Re: Unicode strageness with lldb
Pete French petefrench at ingresso.co.uk wrote on Mon Mar 20 14:55:44 UTC 2017: > Using the lldb installed with 11-STABLE from an hour or so ago. Thoigh > I dont know when this started, as I have been using db until now. > > First command I type is fine, subsequent commands, every keypress I > type looks like this: > > (lldb) \U+7F68\U+7F65\U+7F08 > > That's an attempted 'bt' so something is adding 0x7F00 to it somewhere. > > Anyone else seeing this ? Its in a standard xterm, options '-sb +lc -en utf8' > but I have tried with other options and it does the same thing. There was a time a while back when I was seeing such in a head (12) context. I'm not sure about the specific values after the +'s but \U prefixed output was definitely involved. I was not explicitly using any of the options that you list in those ssh sessions (from a macOS environment).
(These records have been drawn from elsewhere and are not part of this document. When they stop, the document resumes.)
(** * AiResearcherAssistant: knowledge base, paper analyzer and research tracker

    A shallow embedding of [src/knowledge_base.py], [src/paper_analyzer.py]
    and [src/main.py], with the Python built-ins those files call
    ([str.lower], [in] on strings, [str()], [datetime.now()], [strftime],
    [isoformat], [dict]) modelled next to them.

    Modelling conventions.
    - A Python [str] is a Rocq [string] read as a sequence of code points
      below 256 (Latin-1); on that range [str.lower] is a per-character map.
    - A structured value ([content], [paper_info]) is a [pyvalue]: None,
      bool, int, str, list, and dict with string keys.
    - [self.entries] is an insertion-ordered association list, because
      [search] iterates over it; [research_topics] and the files on disk
      are [gmap]s, as nothing iterates over them.
    - [datetime.now()] reads an oracle clock kept in the environment. The
      environment also carries the disk and the [logger.info] records.
    - A method is a state transformer that returns or raises; what it has
      mutated before raising stays mutated. *)

From Stdlib Require Import ZArith Ascii String List Bool Lia DecimalString.
From stdpp Require Import gmap strings list fin_maps.
Import ListNotations.

Local Open Scope string_scope.
Local Open Scope list_scope.

#[local] Arguments String.append !_ _ / : simpl nomatch.

(** ** Python strings *)

Module PyStr.

(** [str.lower] on one code point below 256: A-Z and the Latin-1
    capitals U+00C0-U+00DE (without the multiplication sign U+00D7)
    move up by 32, everything else stays. (Outside this range
    [str.lower] depends on context and can change the length; the
    statements below do not depend on that.) *)
Definition lower_char (c : ascii) : ascii :=
  let n := nat_of_ascii c in
  if (((65 <=? n) && (n <=? 90))
      || ((192 <=? n) && (n <=? 222) && negb (n =? 215)))%nat
  then ascii_of_nat (n + 32) else c.

Fixpoint lower (s : string) : string :=
  match s with
  | EmptyString => EmptyString
  | String c s' => String (lower_char c) (lower s')
  end.

(** [s.startswith(p)] *)
Fixpoint startswith (p s : string) : bool :=
  match p, s with
  | EmptyString, _ => true
  | String _ _, EmptyString => false
  | String a p', String b s' => if Ascii.eqb a b then startswith p' s' else false
  end.

(** [x in s] for two strings: [x] occurs in [s] as a contiguous run. *)
Fixpoint contains (x s : string) : bool :=
  startswith x s ||
  match s with
  | EmptyString => false
  | String _ s' => contains x s'
  end.

(** [sep.join(parts)] *)
Fixpoint join (sep : string) (parts : list string) : string :=
  match parts with
  | [] => EmptyString
  | [p] => p
  | p :: ps => p +:+ sep +:+ join sep ps
  end.

Definition squote : ascii := "039"%char.
Definition dquote : ascii := "034"%char.
Definition backslash : ascii := "092"%char.

Definition hex_digit (n : nat) : ascii :=
  if (n <? 10)%nat then ascii_of_nat (48 + n) else ascii_of_nat (87 + n).

(** [\xhh] with two lowercase hexadecimal digits *)
Definition hex_escape (c : ascii) : string :=
  let n := nat_of_ascii c in
  String backslash (String "x" (String (hex_digit (n / 16))
                               (String (hex_digit (n mod 16)) EmptyString))).

(** [str.isprintable] on one code point below 256 *)
Definition printable (c : ascii) : bool :=
  let n := nat_of_ascii c in
  (((32 <=? n) && (n <? 127)) || ((161 <=? n) && negb (n =? 173)))%nat.

Definition quote_of (s : string) : ascii :=
  if contains (String squote EmptyString) s
     && negb (contains (String dquote EmptyString) s)
  then dquote else squote.

Definition repr_char (q c : ascii) : string :=
  if Ascii.eqb c q || Ascii.eqb c backslash
  then String backslash (String c EmptyString)
  else if Ascii.eqb c "009" then String backslash "t"
  else if Ascii.eqb c "010" then String backslash "n"
  else if Ascii.eqb c "013" then String backslash "r"
  else if printable c then String c EmptyString
  else hex_escape c.

Fixpoint repr_body (q : ascii) (s : string) : string :=
  match s with
  | EmptyString => EmptyString
  | String c s' => repr_char q c +:+ repr_body q s'
  end.

(** [repr(s)] of a string: single quotes unless [s] has a single quote
    and no double quote. *)
Definition repr (s : string) : string :=
  let q := quote_of s in
  String q (repr_body q s +:+ String q EmptyString).

End PyStr.

(** ** Structured values *)

(** What [content] and [paper_info] range over: the values [json.dump]
    accepts (so that it never raises on them), without floats. A [PDict]
    lists its items in insertion order. *)
#[local] Set Warnings "-register-all".
Inductive pyvalue : Type :=
| PNone
| PBool (b : bool)
| PInt (z : Z)
| PStr (s : string)
| PList (items : list pyvalue)
| PDict (items : list (string * pyvalue)).
#[local] Set Warnings "register-all".

Module PyVal.

Definition repr_int (z : Z) : string := NilZero.string_of_int (Z.to_int z).

(** [repr(v)] *)
Fixpoint repr (v : pyvalue) : string :=
  match v with
  | PNone => "None"
  | PBool true => "True"
  | PBool false => "False"
  | PInt z => repr_int z
  | PStr s => PyStr.repr s
  | PList items => "[" +:+ PyStr.join ", " (map repr items) +:+ "]"
  | PDict items =>
      "{" +:+ PyStr.join ", "
                (map (fun kv => PyStr.repr (fst kv) +:+ ": " +:+ repr (snd kv)) items)
          +:+ "}"
  end.

(** [str(v)]: a string is itself, anything else is its [repr]. *)
Definition str (v : pyvalue) : string :=
  match v with
  | PStr s => s
  | _ => repr v
  end.

End PyVal.

(** ** datetime *)

(** A naive [datetime.datetime]: the seven fields the object holds. *)
Record datetime : Type := mkDatetime {
  year : N;
  month : N;
  day : N;
  hour : N;
  minute : N;
  second : N;
  microsecond : N
}.

Module PyTime.

Local Open Scope N_scope.

Definition is_leap (y : N) : bool :=
  (y mod 4 =? 0) && (negb (y mod 100 =? 0) || (y mod 400 =? 0)).

Definition days_in_month (y m : N) : N :=
  if m =? 2 then (if is_leap y then 29 else 28)
  else if (m =? 4) || (m =? 6) || (m =? 9) || (m =? 11) then 30
  else 31.

(** The ranges the [datetime] constructor enforces (MINYEAR = 1,
    MAXYEAR = 9999); every object [datetime.now()] returns passes. *)
Definition valid (t : datetime) : bool :=
  (1 <=? year t) && (year t <=? 9999)
  && (1 <=? month t) && (month t <=? 12)
  && (1 <=? day t) && (day t <=? days_in_month (year t) (month t))
  && (hour t <? 24) && (minute t <? 60) && (second t <? 60)
  && (microsecond t <? 1000000).

Definition lex (c : comparison) (k : comparison) : comparison :=
  match c with Eq => k | _ => c end.

(** Comparison of two naive datetimes: field by field, most
    significant first. *)
Definition compare (a b : datetime) : comparison :=
  lex (year a ?= year b)
 (lex (month a ?= month b)
 (lex (day a ?= day b)
 (lex (hour a ?= hour b)
 (lex (minute a ?= minute b)
 (lex (second a ?= second b)
      (microsecond a ?= microsecond b)))))).

(** [a <= b] on datetimes *)
Definition leb (a b : datetime) : bool :=
  match compare a b with Gt => false | _ => true end.

Definition digit (n : N) : ascii := ascii_of_N (48 + n mod 10).

(** [n] in decimal, zero-filled to [k] digits (the [%02d], [%04d] and
    [%06d] of the formats below; a valid field never exceeds its width). *)
Fixpoint digits (k : nat) (n : N) : string :=
  match k with
  | O => EmptyString
  | S k' => digits k' (n / 10) +:+ String (digit n) EmptyString
  end.

(** One [strftime] directive. *)
Definition directive (c : ascii) (t : datetime) : string :=
  if Ascii.eqb c "Y" then digits 4 (year t)
  else if Ascii.eqb c "m" then digits 2 (month t)
  else if Ascii.eqb c "d" then digits 2 (day t)
  else if Ascii.eqb c "H" then digits 2 (hour t)
  else if Ascii.eqb c "M" then digits 2 (minute t)
  else if Ascii.eqb c "S" then digits 2 (second t)
  else if Ascii.eqb c "f" then digits 6 (microsecond t)
  else if Ascii.eqb c "%" then "%"%string
  else String "%" (String c EmptyString).

(** [t.strftime(fmt)] for the numeric directives above. *)
Fixpoint strftime (fmt : string) (t : datetime) : string :=
  match fmt with
  | EmptyString => EmptyString
  | String "%" (String c rest) => directive c t +:+ strftime rest t
  | String c rest => String c (strftime rest t)
  end.

(** [HH:MM:SS[.ffffff]]: the fraction is left out when it is zero. *)
Definition isotime (t : datetime) : string :=
  digits 2 (hour t) +:+ ":" +:+ digits 2 (minute t) +:+ ":" +:+ digits 2 (second t)
  +:+ (if microsecond t =? 0 then EmptyString
       else "." +:+ digits 6 (microsecond t)).

Definition isodate (t : datetime) : string :=
  digits 4 (year t) +:+ "-" +:+ digits 2 (month t) +:+ "-" +:+ digits 2 (day t).

(** [t.isoformat(sep)] *)
Definition isoformat_sep (sep : ascii) (t : datetime) : string :=
  isodate t +:+ String sep (isotime t).

Definition isoformat (t : datetime) : string := isoformat_sep "T" t.

(** [str(t)] *)
Definition str (t : datetime) : string := isoformat_sep " " t.

End PyTime.

(** ** Insertion-ordered dict *)

(** A Python [dict] with string keys, as the list of its items in
    insertion order; the operations keep the keys distinct. *)
Module PyDict.
Section Dict.
Context {V : Type}.

(** [d.get(k)] *)
Fixpoint get (k : string) (d : list (string * V)) : option V :=
  match d with
  | [] => None
  | (k', v) :: d' => if String.eqb k k' then Some v else get k d'
  end.

(** [k in d] *)
Definition mem (k : string) (d : list (string * V)) : bool :=
  match get k d with Some _ => true | None => false end.

(** [d[k] = v]: an existing key keeps its place, a new key goes last. *)
Fixpoint set (k : string) (v : V) (d : list (string * V)) : list (string * V) :=
  match d with
  | [] => [(k, v)]
  | (k', v') :: d' =>
      if String.eqb k k' then (k, v) :: d' else (k', v') :: set k v d'
  end.

Definition keys (d : list (string * V)) : list string := map fst d.

End Dict.
End PyDict.

(** ** Environment and effects *)

Inductive exn : Type :=
| ValueError (msg : string)
| KeyError (key : string)
| OSError (path : string)
| JSONDecodeError.

Inductive outcome (A : Type) : Type :=
| Return (a : A)
| Raise (e : exn).
Arguments Return {A} a.
Arguments Raise {A} e.

(** What a file holds: nothing yet (opened for writing, nothing written),
    or the JSON document that was dumped into it, kept as the value it
    denotes. The text of the document is not modelled, and nothing below
    is a statement about [json.load] undoing [json.dump]. *)
Inductive filedata : Type :=
| Truncated
| Json (doc : pyvalue).

(** The world outside the objects.
    - [clock i] is what the [i]-th call of [datetime.now()] returns, and
      [ticks] counts the calls made so far;
    - [files] maps a path to the file there, and [writable path] tells
      whether [open(path, 'w')] succeeds there (the directory exists, the
      name is legal, the process may write); it is fixed for the run.
      Paths are compared as strings: two spellings of one file are not
      identified, so nothing below argues from two paths being different;
    - [log] holds the messages given to [logger.info], oldest first. *)
Record Env : Type := mkEnv {
  clock : nat -> datetime;
  ticks : nat;
  files : gmap string filedata;
  writable : string -> bool;
  log : list string
}.

Record World (Obj : Type) : Type := mkWorld {
  self : Obj;
  env : Env
}.
Arguments mkWorld {Obj} self env.
Arguments self {Obj} w.
Arguments env {Obj} w.

(** A method body: runs in a world, returns or raises, and leaves a world. *)
Definition M (Obj A : Type) : Type := World Obj -> outcome A * World Obj.

Section Monad.
Context {Obj : Type}.

Definition ret {A} (a : A) : M Obj A := fun w => (Return a, w).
I discovered that if I typed ^C it would output a new prompt and start taking/displaying input normally. I've not had such an issue in a while. I never managed to isolate what contributed to it happening. === Mark Millard markmi at dsl-only.net ___ freebsd-stable@freebsd.org mailing list https://lists.freebsd.org/mailman/listinfo/freebsd-stable To unsubscribe, send any mail to "freebsd-stable-unsubscr...@freebsd.org"
Re: arm64 fork/swap data corruptions: A ~110 line C program demonstrating an example (Pine64+ 2GB context) [Corrected subject: arm64!]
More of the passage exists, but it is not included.